At the recent All Things Digital D11 conference, Motorola chief Dennis Woodside talked about the upcoming ‘Moto X’ phone and Regina Dugan, the former DARPA head, discussed the future of authentication; it could include wearable authentication in the form of digital tattoos, or passwords that could be managed via popping a daily authentication vitamin.
The really fun and freaky D11 parts started when Dugan, DARPA’s former head, started talking about what Motorola's Advanced Technology and Project group is working on regarding unsolved problems such as authentication. Bad passwords are a problem of plague proportions as are equally poor and quirky PIN trends. “Authentication is irritating. In fact it’s so irritating only about half the people do it,” she said, “despite the fact that there’s a lot of information about you on your smartphone, which makes you far more prone to identity theft than if you didn’t otherwise have it there.”
How many times a day do you enter a PIN to check your smartphone? Dugan said, “The average user does it 39 times a day and it takes them 2.3 seconds every time they do it. Power users would do it up to 100 times a day.” She said we need options for doing authentication better and mentioned near-term solutions such as “tokens or fobs with NFC or Bluetooth embedded in them.”
“But you could also think about a means of authentication that you could simply wear on your skin, every day for a week at a time, say an electronic tattoo.”
She showed the D11 audience her tattoo made by MC10. It has an antenna and sensors embedded in it that would work to authenticate Motorola smartphone users as opposed to punching in a PIN number at least 39 times daily. MC10 claims that it “extends human capabilities through virtually invisible and conformal electronics.” Dugan said, Motorola plans to work with MC10 to advance such an authentication tattoo. She added that some teenagers might not want to wear a watch, but “they would wear a tattoo, if only to piss off their parents.” These future authentication tattoos would give people colorful, cool design options.
That’s not the only bit of innovation that the Motorola advanced technology team has been working on. Dugan said she takes a daily vitamin and we could also work password management into our daily habits if we took a daily “vitamin authentication.”
She showed off a pill made by Proteus for medical applications. According to Proteus, the senor in the pill is about the size of a grain of sand. Dugan said because it has been used for medical reasons, the pill is government-approved and “safe” enough that a person could take 30 a day.
She explained, “This pill has a small chip inside of it with a switch. It also has what amounts to an inside-out potato battery. When you swallow it, the acids in your stomach serve as the electrolyte, and they power it up. And the switch goes on and off and it creates an 18-bit ECG-like signal in your body.” This means “essentially your entire body becomes your authentication token.”
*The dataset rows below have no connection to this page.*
(** * SiteLenz 3D reconstruction: orchestration and point-cloud post-processing

    A shallow embedding of
      - [reconstruction_3d/colmap/colmap_wrapper.py]   (module [Colmap]),
      - [reconstruction_3d/processing/model_processor.py] (module [Processor]),
      - [reconstruction_3d/api/routes.py]              (module [Routes]),
      - [reconstruction_3d/config.py]                  (module [Config]),
    together with the properties of the design document that were checked
    against them.

    Conventions.
    - The file system is a finite map from path strings to nodes.
    - The external engine (the [colmap] executable run by
      [subprocess.run]) is a parameter: a function from the command line and
      the file system to an exit status and a new file system.
    - Python objects that are shared by reference (session dicts, status
      dicts) live in a heap and are named by their location.
    - numpy values are rationals extended with the IEEE special values
      [inf], [-inf] and [nan]; arithmetic on finite values is exact, and
      its results are kept in lowest terms. *)

From Stdlib Require Import ZArith QArith Qround String Ascii List.
From Stdlib Require Import Decimal DecimalNat DecimalString Sorted.
From stdpp Require Import gmap strings list.

Local Open Scope string_scope.
Local Open Scope list_scope.

(** ** Python helpers *)

Module Py.

(** [str(n)] for an [int]. *)
Definition str_of_Z (z : Z) : string := NilZero.string_of_int (Z.to_int z).

Definition str_of_nat (n : nat) : string := str_of_Z (Z.of_nat n).

Definition dquote : string := String (ascii_of_nat 34) EmptyString.
Definition squote : string := "'".
Definition backslash : string := String (ascii_of_nat 92) EmptyString.

Fixpoint contains_char (c : ascii) (s : string) : bool :=
  match s with
  | EmptyString => false
  | String d s' => if Ascii.eqb c d then true else contains_char c s'
  end.

Fixpoint escape_for_squote (s : string) : string :=
  match s with
  | EmptyString => EmptyString
  | String c s' =>
      if Ascii.eqb c (ascii_of_nat 39) then backslash +:+ String c (escape_for_squote s')
      else if Ascii.eqb c (ascii_of_nat 92) then backslash +:+ String c (escape_for_squote s')
      else String c (escape_for_squote s')
  end.

(** [repr(s)] for a [str] of printable ASCII characters: single quotes,
    unless the text has a single quote and no double quote. *)
Definition repr_str (s : string) : string :=
  if contains_char (ascii_of_nat 39) s && negb (contains_char (ascii_of_nat 34) s)
  then dquote +:+ s +:+ dquote
  else squote +:+ escape_for_squote s +:+ squote.

Fixpoint join (sep : string) (l : list string) : string :=
  match l with
  | [] => ""
  | [x] => x
  | x :: l' => x +:+ sep +:+ join sep l'
  end.

(** [str(l)] for a list of [str]. *)
Definition str_of_list (l : list string) : string :=
  "[" +:+ join ", " (map repr_str l) +:+ "]".

Definition string_drop (n : nat) (s : string) : string :=
  String.substring n (String.length s - n) s.

Fixpoint replace_fuel (fuel : nat) (old new s : string) : string :=
  match fuel with
  | O => s
  | S fuel' =>
      match s with
      | EmptyString => EmptyString
      | String c s' =>
          if String.prefix old s
          then new +:+ replace_fuel fuel' old new (string_drop (String.length old) s)
          else String c (replace_fuel fuel' old new s')
      end
  end.

(** [s.replace(old, new)] for a non-empty [old]. *)
Definition replace (old new s : string) : string :=
  replace_fuel (String.length s) old new s.

(** [f"{n:04d}"] for a non-negative [n]. *)
Definition pad4 (n : nat) : string :=
  let s := NilEmpty.string_of_uint (Nat.to_uint n) in
  match String.length s with
  | 1 => "000" +:+ s
  | 2 => "00" +:+ s
  | 3 => "0" +:+ s
  | _ => s
  end%nat.

(** [int(x)] for a float: truncation toward zero. *)
Definition int_of_float (x : Q) : Z := Z.quot (Qnum x) (Z.pos (Qden x)).

End Py.

(** ** The file system *)

Definition point : Type := Q * Q * Q.
Definition rgb : Type := Z * Z * Z.

(** A point cloud as [ModelProcessor.point_cloud] holds it: the rows of
    ['points'] and, when the file has colour channels, the rows of
    ['colors'] (one per point). *)
Record cloud := {
  points : list point;
  colors : option (list rgb)
}.

Record mesh := {
  vertices : list point;
  faces : list (nat * nat * nat)
}.

(** A [trimesh.primitives.Sphere] with its face colour. *)
Record marker := {
  center : point;
  radius : Q;
  face_colors : list Z
}.

Inductive node :=
| Dir
| PlyFile (c : option cloud)  (* a .ply file; [Some] when it has a vertex element *)
| MeshFile (m : mesh) (ms : list marker) (file_type : string)
                              (* a mesh exported together with its markers *)
| JsonFile (fields : list (string * string))
                              (* a JSON document: keys and rendered scalars *)
| Blob (data : string).       (* any other regular file *)

Definition path_join (a b : string) : string := a +:+ "/" +:+ b.

Definition exists_ (fs : gmap string node) (p : string) : bool :=
  bool_decide (is_Some (fs !! p)).

(** [Path.mkdir(parents=True, exist_ok=True)]: [None] stands for the
    [FileExistsError] raised when the path is a regular file. *)
Definition mkdir (fs : gmap string node) (p : string) : option (gmap string node) :=
  match fs !! p with
  | None | Some Dir => Some (<[p := Dir]> fs)
  | Some _ => None
  end.

(** ** config.py *)

Module Config.

Inductive cfgval :=
| VInt (z : Z)
| VFloat (q : Q)
| VStr (s : string).

(** A dict of option groups, in insertion order. *)
Definition group : Type := list (string * cfgval).
Definition colmap_config : Type := list (string * group).

Fixpoint assoc {A} (k : string) (l : list (string * A)) : option A :=
  match l with
  | [] => None
  | (k', v) :: l' => if String.eqb k k' then Some v else assoc k l'
  end.

(** [d[k] = v] on a dict: replace in place, or append a new key. *)
Fixpoint assoc_set {A} (k : string) (v : A) (l : list (string * A)) : list (string * A) :=
  match l with
  | [] => [(k, v)]
  | (k', v') :: l' => if String.eqb k k' then (k, v) :: l' else (k', v') :: assoc_set k v l'
  end.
This digital pill is more than that, as Dugan said it “becomes your first superpower.” For example, after taking a vitamin authentication tablet, “When I touch my phone, my computer, my door, my car, I’m authenticated in.”
Although Motorola has demonstrated the pill working as authentication, it won’t be shipping soon. The Moto X, however, will be shipping “soon.” Motorola’s chief said the Moto X will launch in October and it will be packed with sensors so the smartphone is contextually aware. That certainly snagged my attention as last week we looked at contextually aware malware that could be triggered by music playing as far as 55 feet away.
Woodside said Motorola has been "really good at managing power on the device" as well as managing “ultra-low power sensors” like the gyroscope and accelerometer. By “keeping those on all the time,” the “device knows different use-states.” He gave examples of how the Moto X phone will know when it’s in your pocket, or when it’s taken out of your pocket; it will “know” when you want to use the camera, and “fire up the camera when you take it out of your pocket.” He said, “It anticipates my needs.”
Moto X will be more contextually aware than smartphones are now. Woodside said, “More importantly, imagine when you're in the car.” The device will not only know whether it's on or off, it will know if it’s “traveling at 60 miles an hour; it's going to act differently. You can interact with it safely.” He proudly added that Moto X will be made in the USA, more specifically, in Texas. We’ll be hearing more soon about Motorola’s flagship smartphone . . . the first that is “not a Google phone.”